A woman’s purse – a source of lifelong frustration for women and a great mystery to men. I had a business associate who, after being married nearly 50 years, told me there are two things he won’t do: he won’t sign his wife’s name and he won’t go in her purse. A wise man! Let’s face it, consciously or subconsciously, a woman’s purse speaks a lot about her. Women spend hundreds or even thousands of dollars for a name brand to hang on their arm. A well matched purse-to-outfit tells others you pay attention to detail, and that you have the time and patience swap purses regularly. Many ladies remember their first purse, and it seems to be that the older you are the bigger purse you have.
I’ve always liked to think I carry a pretty small purse, just bringing along the necessities and leaving the rest at home. I had to rethink that idea when I reached into a zipper compartment this morning to pull out some lip gloss. There were a number of obscure objects, and I think I really had a shot of winning something on Let’s Make A Deal. Batteries. Two packages of travel dental floss. Countless earrings. A broken ring (beads everywhere!). Nyquil. No less than nine hair clips and three pens. Oh, and I did finally find that lip gloss, along with a lip liner and a tube of Chapstick. Keep in mind that was only one of my two zipper compartments.

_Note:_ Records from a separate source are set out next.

(* ===== verification/Dns.v ===== *)
(** * DNS messages

    src/src/dns/dns.go and query.go: the name of a query, the addresses of a response,
    the responses that block a name, and the queries the program sends; with the name
    parser of src/src/nfq/dns.go.  A name is the bytes of the Go string. *)

From Stdlib Require Import ZArith Lia Ascii.
From stdpp Require Import base list numbers strings.
From S2P Require Import Prelude Config GoString Text Fragment Buffer.

Local Open Scope Z_scope.

(** The Go string with these bytes. *)
Definition string_of (b : bytes) : string := str (map of_code b).

(** ** Reading *)

(** The labels from [pos] on, joined by dots behind [domain]. *)
Fixpoint query_loop (fuel : nat) (payload : bytes) (pos : Z) (domain : bytes) : go (option bytes) :=
  match fuel with
  | O => Spin
  | S f =>
      if pos <? len payload
      then
        let! length := idx payload pos in
        if length =? 0 then Ret (Some domain) else
        if len payload <? pos + 1 + length then Ret None else
        let domain := if 0 <? len domain then domain ++ [46] else domain in
        let! label := slice payload (pos + 1) (pos + 1 + length) in
        query_loop f payload (pos + (1 + length)) (domain ++ label)
      else Ret (Some domain)
  end.

(** [None]: the query has no name. *)
Definition ParseQueryDomain (payload : bytes) : go (option bytes) :=
  if len payload <? 12 then Ret None else
  let! o := query_loop (S (length payload)) payload 12 [] in
  match o with
  | None => Ret None
  | Some domain => if len domain =? 0 then Ret None else Ret (Some domain)
  end.

Definition ParseTransactionID (payload : bytes) : go (option Z) :=
  if len payload <? 2 then Ret None else
  let! id := be16 payload 0 in
  Ret (Some id).

(** [next] is where the name ends, which is behind the first pointer. *)
Fixpoint skip_loop (fuel : nat) (payload : bytes) (pos jumps : Z) (jumped : bool) (next : Z) : go (option Z) :=
  match fuel with
  | O => Spin
  | S f =>
      if len payload <=? pos then Ret None else
      let! l := idx payload pos in
      if l =? 0 then Ret (Some (if jumped then next else pos + 1)) else
      if Z.land l 192 =? 192
      then
        if len payload <=? pos + 1 then Ret None else
        let! w := be16 payload pos in
        let ptr := Z.land w 16383 in
        if len payload <=? ptr then Ret None else
        let next := if jumped then next else pos + 2 in
        let jumps := jumps + 1 in
        if 16 <? jumps then Ret None else skip_loop f payload ptr jumps true next
      else
        let pos := pos + 1 in
        if len payload <? pos + l then Ret None else
        let pos := pos + l in
        skip_loop f payload pos jumps jumped (if jumped then next else pos)
  end.

(** Sixteen jumps, and between two of them no byte is read twice. *)
Definition skip_fuel (payload : bytes) : nat := 18 * S (length payload).

Definition skipDNSName (payload : bytes) (start : Z) : go (option Z) :=
  if len payload <=? start then Ret None else skip_loop (skip_fuel payload) payload start 0 false start.

(** The end of [n] questions. *)
Fixpoint skip_questions (n : nat) (payload : bytes) (offset : Z) : go (option Z) :=
  match n with
  | O => Ret (Some offset)
  | S n =>
      let! o := skipDNSName payload offset in
      match o with
      | None => Ret None
      | Some next =>
          if len payload <? next + 4 then Ret None else skip_questions n payload (next + 4)
      end
  end.

(** The addresses of the next [n] answers. *)
Fixpoint answer_ips (n : nat) (payload : bytes) (offset : Z) : go (list bytes) :=
  match n with
  | O => Ret []
  | S n =>
      let! o := skipDNSName payload offset in
      match o with
      | None => Ret []
      | Some next =>
          if len payload <? next + 10 then Ret [] else
          let offset := next in
          let! typ := be16 payload offset in
          let offset := offset + 2 + 2 + 4 in
          let! rdLen := be16 payload offset in
          let offset := offset + 2 in
          if len payload <? offset + rdLen then Ret [] else
          let! ips :=
            (if (typ =? 1) && (rdLen =? 4)
             then let! ip := slice payload offset (offset + 4) in Ret [ip]
             else if (typ =? 28) && (rdLen =? 16)
             then let! ip := slice payload offset (offset + 16) in Ret [ip]
             else Ret []) in
          let! rest := answer_ips n payload (offset + rdLen) in
          Ret (ips ++ rest)
      end
  end.

Definition ParseResponseIPs (payload : bytes) : go (list bytes) :=
  if len payload <? 12 then Ret [] else
  let! qdCount := be16 payload 4 in
  let! anCount := be16 payload 6 in
  if anCount =? 0 then Ret [] else
  let! o := skip_questions (Z.to_nat qdCount) payload 12 in
  match o with
  | None => Ret []
  | Some offset => answer_ips (Z.to_nat anCount) payload offset
  end.
Lemma break_cycles_keeps fuel ids todo sets sets' :
  (∀ i s, sets !! i = Some s → to s ≠ "" → is_Some (ids !! to s)) →
  (∀ i s k, sets !! i = Some s → ids !! Id s = Some k → k = i) →
  break_cycles fuel ids todo sets = Some sets' → ∀ i, ends ids sets i → sets' !! i = sets !! i.
Proof.
  revert sets. induction todo as [|j todo IH]; intros sets Hto Hid H i He; cbn [break_cycles] in H; [by simplify_eq|].
  set (m := match sets !! j with Some s => _ | None => _ end) in H.
  assert (∀ sets1, m = Some sets1 → cleared sets sets1 ∧ ∀ i, ends ids sets i → sets1 !! i = sets !! i) as Hm.
  { intros sets1. unfold m. destruct (sets !! j) as [s|] eqn:Ej; [|intros; by simplify_eq].
    case_bool_decide; [intros; by simplify_eq|]. intros Hw. split; [by eapply walk_spec|].
    eapply walk_keeps; [exact Hto| |exact Hw]. intros id k ->%elem_of_singleton Hk.
    exists 0%nat. cbn. f_equal. by eapply Hid. }
  destruct m as [sets1|]; [|done]. destruct (Hm sets1 eq_refl) as [Hc Hk]. cbn [mbind option_bind] in H.
  pose proof (proj1 (Forall2_lookup _ _ _) Hc) as L.
  transitivity (sets1 !! i); [|by apply Hk]. eapply IH; [..|exact H|by eapply cleared_ends].
  - intros k s Hs Ht. specialize (L k). rewrite Hs in L. inversion L as [s' ? [->| ->]|]; subst; [|done].
    by eapply (Hto k).
  - intros k s m' Hs. specialize (L k). rewrite Hs in L. inversion L as [s' ? [->| ->]|]; subst; intros Hm';
      (eapply (Hid k); [by symmetry|exact Hm']).
Qed.

(** ** Chains of sets *)

Definition escalates_to (cfg : Config) (s : SetConfig) : option SetConfig :=
  if bool_decide (to s = "") then None else GetSetById cfg (to s).
(** The set reached from [s] after [n] escalations. *)
Fixpoint chain (cfg : Config) (n : nat) (s : SetConfig) : option SetConfig :=
  match n with O => Some s | S n => t ← escalates_to cfg s; chain cfg n t end.
(** A reference that the first loop keeps. *)
Definition proper (cfg : Config) (s : SetConfig) : Prop :=
  to s = "" ∨ ∃ t, escalates_to cfg s = Some t ∧ Enabled t = true ∧ Id t ≠ Id s.

Lemma find_unique sets j s : NoDup (map Id sets) → sets !! j = Some s →
  List.find (λ set, bool_decide (Id set = Id s)) sets = Some s.
Proof.
  revert j. induction sets as [|s' sets IH]; intros j Hnd Hj; [done|]. inversion Hnd as [|? ? Hnot Hnd']; subst.
  cbn. destruct j as [|j]; cbn in Hj; [simplify_eq; by rewrite bool_decide_true|].
  rewrite bool_decide_false; [by eapply IH|]. intros E. apply Hnot. rewrite E. apply list_elem_of_fmap.
  exists s. split; [done|]. by eapply list_elem_of_lookup_2.
Qed.

Lemma GetSetById_by_id cfg id : NoDup (map Id (Sets cfg)) → id ≠ "" →
  GetSetById cfg id = by_id (Sets cfg) !! id ≫= (λ j, Sets cfg !! j).
Proof.
  intros Hnd Hne. unfold GetSetById. destruct (by_id (Sets cfg) !! id) as [j|] eqn:E.
  - apply by_id_lookup in E as (s & Hs & <-). cbn. rewrite Hs. by eapply find_unique.
  - cbn. destruct (List.find _ _) as [s|] eqn:F; [|done]. exfalso.
    apply List.find_some in F as [Hin Hid]. apply bool_decide_eq_true in Hid. subst.
    apply list_elem_of_In, list_elem_of_lookup in Hin as [k Hk].
    unfold by_id in E. by rewrite (index_ids_in 0 _ _ k s) in E.
Qed.

Lemma escalates_next cfg i s : NoDup (map Id (Sets cfg)) → Sets cfg !! i = Some s →
  escalates_to cfg s = next (by_id (Sets cfg)) (Sets cfg) i ≫= (λ j, Sets cfg !! j).
Proof.
  intros Hnd Hs. unfold escalates_to, next. rewrite Hs. cbn. case_bool_decide; [done|]. by apply GetSetById_by_id.
Qed.

Lemma chain_follow cfg n i s : NoDup (map Id (Sets cfg)) → Sets cfg !! i = Some s →
  chain cfg n s = follow (by_id (Sets cfg)) (Sets cfg) n i ≫= (λ j, Sets cfg !! j).
Proof.
  intros Hnd. revert i s. induction n as [|n IH]; intros i s Hs; [cbn; by rewrite Hs|]. cbn [chain follow].
  rewrite (escalates_next cfg i s) by done.
  destruct (next _ _ i) as [j|] eqn:Hn; [|done]. cbn. destruct (Sets cfg !! j) as [t|] eqn:Ht; [by apply IH|exfalso].
  unfold next in Hn. rewrite Hs in Hn. cbn in Hn. case_bool_decide; [done|].
  apply by_id_lookup in Hn as (t & Ht' & _). congruence.
Qed.

(** The map of Ids depends on the Ids only. *)
Lemma index_ids_map i sets sets' m : map Id sets = map Id sets' → index_ids i sets m = index_ids i sets' m.
Proof.
  revert i m sets'. induction sets as [|s sets IH]; intros i m [|s' sets'] H; try done. cbn in *.
  injection H as Hid H. rewrite Hid. by apply IH.
Qed.
Lemma cleared_ids sets sets' : cleared sets sets' → map Id sets' = map Id sets.
Proof. induction 1 as [|s s' l l' [->| ->] _ IH]; cbn; [done|by f_equal..]. Qed.

Lemma drop_dangling_cleared sets0 sets : cleared sets (map (drop_dangling sets0) sets).
Proof.
  induction sets as [|s sets IH]; constructor; [|done]. unfold drop_dangling. repeat case_match; auto.
Qed.

(** What the first loop leaves. *)
Lemma drop_dangling_kept sets s : to (drop_dangling sets s) ≠ "" →
  drop_dangling sets s = s ∧ ∃ j t, by_id sets !! to s = Some j ∧ sets !! j = Some t ∧ Enabled t = true ∧ to s ≠ Id s.
Proof.
  unfold drop_dangling. do 2 (case_bool_decide; [done|]).
  destruct (by_id sets !! to s) as [j|]; cbn [mbind option_bind]; [|done].
  destruct (sets !! j) as [t|] eqn:Et; [|done]. destruct (Enabled t) eqn:Ee; [|done]. intros _.
  split; [done|]. exists j, t. done.
Qed.

Lemma cleared_enabled sets sets' i s' : cleared sets sets' → sets' !! i = Some s' →
  ∃ s, sets !! i = Some s ∧ Id s' = Id s ∧ Enabled s' = Enabled s ∧ (to s' = "" ∨ s' = s).
Proof.
  intros H Hs. pose proof (proj1 (Forall2_lookup _ _ _) H i) as L. rewrite Hs in L.
  inversion L as [s ? [->| ->]|]; subst; eauto 8.
Qed.

Lemma sanitize_spec cfg :
  ∃ cfg', sanitizeEscalation cfg = Some cfg' ∧ cleared (map (drop_dangling (Sets cfg)) (Sets cfg)) (Sets cfg')
    ∧ by_id (Sets cfg') = by_id (Sets cfg) ∧ map Id (Sets cfg') = map Id (Sets cfg)
    ∧ ∀ i, (i < length (Sets cfg))%nat → ends (by_id (Sets cfg)) (Sets cfg') i.
Proof.
  unfold sanitizeEscalation. set (ids := by_id (Sets cfg)). set (sets0 := map _ (Sets cfg)).
  destruct (break_cycles_spec (S (size ids)) ids (seq 0 (length (Sets cfg))) sets0) as (sets' & -> & Hc & He); [lia|].
  assert (map Id sets' = map Id (Sets cfg)) as Hids.
  { apply cleared_ids. etransitivity; [|exact Hc]. apply drop_dangling_cleared. }
  exists (with_sets cfg sets'). split; [done|]. cbn. split_and!; [done|by apply index_ids_map|done|].
  intros i Hi. apply He. left. apply elem_of_seq. lia.
Qed.
(** [now1] is the clock that decides the age, [now2] the one the entry is stamped with. *)
Definition MatchLearnedIP s (ip : bytes) (now1 now2 : Z) : SuffixSet * (result * string) :=
  let none := ((false, None), ""%string) in
  if bool_decide (ip = []) then (s, none)
  else
    let ipStr := ip_string ip in
    match entries (learnedIPCache s) !! ipStr with
    | None => (s, none)
    | Some entry =>
        if DomainOnly (Targets (l_set entry)) then (s, none)
        else if learnedIPTTL <? now1 - learnedAt entry
        then (with_learned s (lru_drop ipStr (learnedIPCache s)), none)
        else (refresh s ipStr entry now2, ((true, Some (l_set entry)), l_domain entry))
    end.

Definition MatchLearnedIPWithSource s (ip : bytes) (srcMAC : string) (now1 now2 : Z) : SuffixSet * (result * string) :=
  let none := ((false, None), ""%string) in
  if bool_decide (ip = []) then (s, none)
  else
    let ipStr := ip_string ip in
    match entries (learnedIPCache s) !! ipStr with
    | None => (s, none)
    | Some entry =>
        if DomainOnly (Targets (l_set entry)) then (s, none)
        else if learnedIPTTL <? now1 - learnedAt entry
        then (with_learned s (lru_drop ipStr (learnedIPCache s)), none)
        else if negb (setMatchesSource (l_set entry) srcMAC) then
          let '(matched, altSet) := MatchSNIWithSourceTLS s (l_domain entry) srcMAC 0 (ipVersionOf ip) in
          if matched then (refresh s ipStr entry now2, ((true, altSet), l_domain entry)) else (s, none)
        else (refresh s ipStr entry now2, ((true, Some (l_set entry)), l_domain entry))
    end.

(** The entries of the old cache that are young enough are learned again by the new
    matcher, for the sets that match their domains now.  [iter] is the old cache in the
    order in which Go visits the map, [now2] the clock when an entry is learned. *)
Fixpoint transfer s (todo : list (string * learnedIPEntry)) (now : string → Z) : SuffixSet :=
  match todo with
  | [] => s
  | (ipStr, e) :: todo =>
      let '(s, (matched, newSet)) := MatchSNI s (l_domain e) in
      let s := if matched then match ParseIP ipStr with
                               | Some ip => LearnIPToDomain s ip (l_domain e) newSet (now ipStr)
                               | None => s
                               end
               else s in
      transfer s todo now
  end.
Definition TransferLearnedIPs s (iter : list (string * learnedIPEntry)) (now1 : Z) (now2 : string → Z) :
    SuffixSet :=
  transfer s (filter (λ x, (now1 - learnedAt (snd x) <=? learnedIPTTL) = true) iter) now2.
(* ===== verification/Overlap.v ===== *)
(** * Lookups that overlap

    sni/match.go has no lock around a whole lookup: a call of [MatchSNI] or [MatchIP] is a
    sequence of locked sections on the caches and, in [matchRegex], of atomic operations
    that no mutex holds together.  Here each running call is a [phase], the part of the
    method still to be done; [next_access] is its next access to the shared [SuffixSet]; and
    [run] interleaves the accesses of calls running in any number of goroutines, as an
    explicit sequence of events.  [call_alone] ties a call that runs with no other in
    between to the methods of Match.v.  The data race on the fields of a learned entry
    that is read after its lock was released is not modelled. *)

From Stdlib Require Import ZArith Lia.
From Stdlib Require Strings.String.
From stdpp Require Import base list numbers strings gmap sets.
From S2P Require Import Prelude Config GoString Text NetIP Ports Lru Match.

Local Open Scope Z_scope.

Definition reply : Type := result * string.

(** What is left of a call.  [mac] tells [MatchLearnedIPWithSource] from [MatchLearnedIP]. *)
Inductive phase :=
  | DomainLook (host : string) | DomainHit (host : string) | DomainMiss (host : string)
  | RegexLoad (host : string) | RegexCheck (host : string) (res : result)
  | RegexStore (host : string) (res : result) | RegexAdd (res : result)
  | IPLook (ip : bytes) | IPHit (ip : bytes) | IPMiss (ip : bytes)
  | Learn (ip : bytes) (domain : string) (set : option SetConfig) (now : Z)
  | LearnedLook (ip : bytes) (mac : option string) (now1 now2 : Z)
  | LearnedLock (ip : bytes) (mac : option string) (now1 now2 : Z)
  | Done (a : reply).

Definition no_match : reply := ((false, None), ""%string).
(** ** Connections *)

(** Two flows with different endpoints never share a connection key, so the
    trackers never mix them up (an address contains no dash). *)
Theorem connKeyOf_inj (c1 c2 s1 s2 : string) (cp1 cp2 sp1 sp2 : N) :
  "-"%char ∉ chars c1 → "-"%char ∉ chars c2 →
  connKeyOf c1 cp1 s1 sp1 = connKeyOf c2 cp2 s2 sp2 →
  c1 = c2 ∧ cp1 = cp2 ∧ s1 = s2 ∧ sp1 = sp2.
Proof.
  intros H1 H2 H. unfold connKeyOf in H. apply (f_equal chars) in H.
  rewrite !chars_app in H.
  assert (∀ (c : string) (cp : N), "-"%char ∉ chars c → "-"%char ∉ chars c ++ ":"%char :: chars (pretty cp))
    as Hdash.
  { intros c cp Hc. rewrite elem_of_app, elem_of_cons. intros [?|[?|Hin]]; [done|done|].
    revert Hin. by apply pretty_chars, dash_digit. }
  assert ((chars c1 ++ ":"%char :: chars (pretty cp1))
      ++ "-"%char :: (">"%char :: chars s1 ++ ":"%char :: chars (pretty sp1))
    = (chars c2 ++ ":"%char :: chars (pretty cp2))
      ++ "-"%char :: (">"%char :: chars s2 ++ ":"%char :: chars (pretty sp2))) as H'
    by (rewrite <- !(assoc_L (++)); exact H).
  apply split_first in H' as [Hl Hr]; [|by apply Hdash..].
  apply split_last in Hl as [Hc Hcp]; [|by apply pretty_chars, colon_digit..].
  injection Hr as Hr. apply split_last in Hr as [Hs Hsp];
    [|by apply pretty_chars, colon_digit..].
  split_and!; [by apply chars_inj|by apply (inj pretty), chars_inj|by apply chars_inj|
               by apply (inj pretty), chars_inj].
Qed.

Lemma connKeyOf_inj_witness :
  connKeyOf "10.0.0.1" 5000 "1.1.1.1" 443 = connKeyOf "10.0.0.1" 5000 "1.1.1.1" 443 ∧ 5000%N = 5000%N.
Proof.
  split; [reflexivity|].
  destruct (connKeyOf_inj "10.0.0.1" "10.0.0.1" "1.1.1.1" "1.1.1.1" 5000 5000 443 443)
    as (_ & H & _); [|..|reflexivity|exact H].
  - cbn. rewrite !not_elem_of_cons. split_and!; try discriminate. apply not_elem_of_nil.
  - cbn. rewrite !not_elem_of_cons. split_and!; try discriminate. apply not_elem_of_nil.
Defined.

Section conn_facts.
Context {S : Type}.
Implicit Types (conns : gmap string (connInfo S)).
(* ===== verification/Handler.v ===== *)
(** * The packet handler

    src/src/nfq/handler.go, inc.go (HandleIncoming) and verdict.go (ProcessPacket): what the
    worker does with a packet of the queue.  The TCP handler is cut at its stages; each
    stage is a definition.  Names of sets are read where the code reads them for its log
    lines, since a nil set panics there. *)

From Stdlib Require Import ZArith Lia Ascii.
From stdpp Require Import base list numbers strings gmap pretty.
From S2P Require Import Prelude Config Fragment Buffer Segment Strategies Decoys Tls Quic Assemble QuicSni Voice GoString Text NetIP Udp Rewrite Syn Incoming Dns Ports Escalate Lru Match ConnState Worker DnsHandler.

Local Open Scope Z_scope.

(** [time.Duration(sec) * time.Second] *)
Definition seconds (sec : Z) : Z := i64 (sec * dur_second).

Section handler.
Context {Un : Unicode} {Rx : Regexp} {Nt : Net} {Rg : Ranger} {Srt : SortSlice} {Cb : Cryptobyte}.
Context (hp_encrypt : bytes → Z → bytes → bytes).
Context (initial_iv : bytes → Z → bytes).
Context (aead_open : bytes → Z → bytes → bytes → bytes → option bytes).
Implicit Types (e : env) (w : worker) (d : readings).

(** ** Packets from the server *)

Definition packet_ttl (v : Z) (raw : bytes) : go Z :=
  if (v =? 4) && (8 <? len raw) then idx raw 8
  else if (v =? 6) && (7 <? len raw) then idx raw 7
  else Ret 0.

(** An RST that is no server's: the host may be escalated. *)
Definition rst_escalation e d w (src : bytes) (outKey : string) (set : SetConfig) : worker * list effect :=
  let '(host, _, _) := TlsCache.Lookup outKey (tlsCache (rt w)) in
  let win := seconds (RstWindowSec (Escalate set)) in
  let ttl := seconds (TtlSec (Escalate set)) in
  if bool_decide (host = ""%string) then (w, []) else
  let '(kill, dest) := DestState.RecordRSTKill (t_order d 1) (t_now d 1) (t_now d 2) host (RstThreshold (Escalate set)) win
                         (destState (rt w)) in
  let w := with_dest w dest in
  if kill
  then
    match GetSetById (e_cfg e) (To (Escalate set)) with
    | Some next =>
        if Enabled next
        then
          let '(ok, dest) := DestState.SetEscalation (t_order d 2) (t_now d 3) (t_now d 4) (t_now d 5) host (Id next) ttl
                               (destState (rt w)) in
          (with_dest w dest, if ok then registerEscalatedRoute e next src else [])
        else (w, [])
    | None => (w, [])
    end
  else (w, []).
(* ===== verification/HandlerOk.v ===== *)
(** * The packet handler never fails

    Every packet gets exactly one verdict and no step of the handler panics or loops: for any
    datagram, and for any well-formed TCP packet, in any state a worker can reach.  What the
    handler hands to its goroutines is fit for them. *)

From Stdlib Require Import ZArith Lia Ascii.
From stdpp Require Import base list numbers strings gmap pretty.
From S2P Require Import Prelude Config Payloads Checksum Fragment Fragment6 Buffer Segment Families Mutation Strategies FakeSni Decoys Tls Quic Assemble QuicSni Voice GoString Text NetIP Udp Rewrite Syn Incoming Dns Ports Escalate Lru Match ConnState Worker Held DnsHandler Handler Pool.

Local Open Scope Z_scope.

(** [account]: the verdicts in lists of effects; [worker]: the parts of the state. *)
Create HintDb account.
Create HintDb worker.

(** ** What is assumed *)

(** The values that Go's types allow, and payloads that fit a packet. *)
Definition set_ok (set : SetConfig) : Prop := syn_ok set ∧ is_byte (in_FakeTTL (Incoming (TCP set))).

(** A TCP packet of one IP version whose headers are complete and that has room for an
    option; over IPv6 the TCP header is behind the IPv6 header. *)
Definition tcp_formed `{Receiver} (ihl : Z) (raw : bytes) : Prop :=
  captured raw ∧ total raw = len raw ∧ hdr raw = ihl ∧ len raw + 20 <= 65535 + len_base.

(** What [parseIPHeaders] gives. *)
Record pkt_ok (raw : bytes) (pkt : pktInfo) : Prop := {
  k_raw : p_raw pkt = raw; k_ok : bytes_ok raw; k_src : bytes_ok (p_src pkt); k_dst : bytes_ok (p_dst pkt);
  k_ihl : 0 <= p_ihl pkt;
  k_ver : (p_ver pkt = 4 ∧ 20 <= len raw ∧ p_ihl pkt = ihl4 raw ∧ is_Some (To4 (p_src pkt)) ∧ len (p_dst pkt) = 4)
    ∨ (p_ver pkt = 6 ∧ 40 <= len raw ∧ 40 <= p_ihl pkt ∧ len (p_src pkt) = 16 ∧ len (p_dst pkt) = 16) }.
(** [x in s] for a set of strings: a dictionary is not hashable. *)
Definition in_set (x : pyobj) (s : gset string) : M bool :=
  match x with
  | OVal (VStr et) => mret (bool_decide (et ∈ s))
  | OVal _ => mret false
  | ODict _ => raise (TypeError "unhashable type: 'dict'")
  end.

(** [x in handler.get_event_types()] *)
Definition in_event_types (x : pyobj) (types : list string) : bool :=
  bool_decide (x ∈ (λ et, OVal (VStr et)) <$> types).

Definition _process_notification_for_handler (handler : Handler.t)
    (notification : gmap string pyobj) : M unit :=
  event_type ← getitem notification "event_type";
  payload ← getitem notification "payload";
  when (in_event_types event_type (Handler.get_event_types handler))
    (emit (HandlerCall (Handler.get_canonical_name handler)
                       event_type payload);;
     match Handler.process_notification handler event_type payload with
     | None => mret ()
     | Some e => raise e
     end).

Definition _process_notification (notification : gmap string pyobj)
  : M unit :=
  let event_type := default (OVal VNone) (notification !! "event_type") in
  interesting ← in_set event_type _get_handler_event_types;
  when interesting
    (for_each (handlers env)
       (λ handler, _process_notification_for_handler handler notification)).

(** *** Blacklist and subdomain checks *)

(** The loop of [_is_blacklisted_domain_name]: the first pattern that
    matches is returned, [False] when none does. *)
Fixpoint _is_blacklisted_loop (blacklists : list string)
    (domain_name : pyval) : M pyval :=
  match blacklists with
  | [] => mret (VBool false)
  | blacklist :: rest =>
      lift (re_search env blacklist) ≫= λ search : string → bool,
      s ← as_str domain_name;
      if search s then mret (VStr blacklist)
      else _is_blacklisted_loop rest domain_name
  end.

Definition _is_blacklisted_domain_name (context : Ctx.t)
    (domain_name : pyval) : M pyval :=
  _is_blacklisted_loop (domain_name_blacklist env) domain_name.

(** The [while (i < len(labels))] loop of [_is_subdomain]; [n] is
    [len(labels) - i], the number of iterations left. *)
Fixpoint _is_subdomain_loop (context : Ctx.t) (labels : list string)
    (i n : nat) : M (option Domain.t) :=
  match n with
  | 0 => mret None
  | S n' =>
      let name := join "." (drop i labels) in
      found ← try_except
                (domain ← storage_read
                   (StorageConn.find_domain context {[ "name" := VStr name ]});
                 mret (Some domain))
                (λ e, match e with
                      | DomainNotFound => mret None
                      | _ => raise e
                      end);
      match found with
      | Some domain => mret (Some domain)
      | None => _is_subdomain_loop context labels (i + 1) n'
      end
  end.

Without even knowing it, my small purse had accumulated a lot of unnecessary baggage, and I had to ask myself how exactly this had happened. It’s not like I woke up one morning and threw everything into my purse that didn’t have a spot elsewhere in my house. No, it was one thing at a time. One “I’ll take care of this later” until I had a serious accumulation. And so goes the other baggage in our life; you know, the spiritual and emotional baggage that we all have. It’s not like one day I decided I’m going to let things bother me today from fifteen years ago. Instead what happened was over the years I decided I couldn’t or wouldn’t take care of issues as they arose (probably because I'm taking care of even older problems) and so I let “future me” handle them.
Don’t get me wrong, I love to let Future Amie handle my problems. Future Amie is great because she lets me get on with my life now. Or so it seems until one day my husband asks me why he doesn’t have any clean underwear, and I explain through tears why I failed English in the seventh grade. I swear that teacher had it out for me!
While I don’t have all the answers, here are a few things I think we can do to help ourselves. Start with today’s problems, taking to heart the words of Ephesians 4:26-27, “Do not let the sun go down while you are still angry, and do not give the devil a foothold.” There is no better time than now to take care of your problems! Then, start taking care of yesterday’s problems. Address the carryover issues, one at a time, until they are all dealt with.
Yes, I know I am oversimplifying this. And, yes, I know this is something we will all continue to deal with. But I truly believe God wants us to live without the unnecessary stress that “baggage” adds to our life. When we aren’t all wrapped up in ourselves, we can focus on what we’re supposed to: loving God and loving others.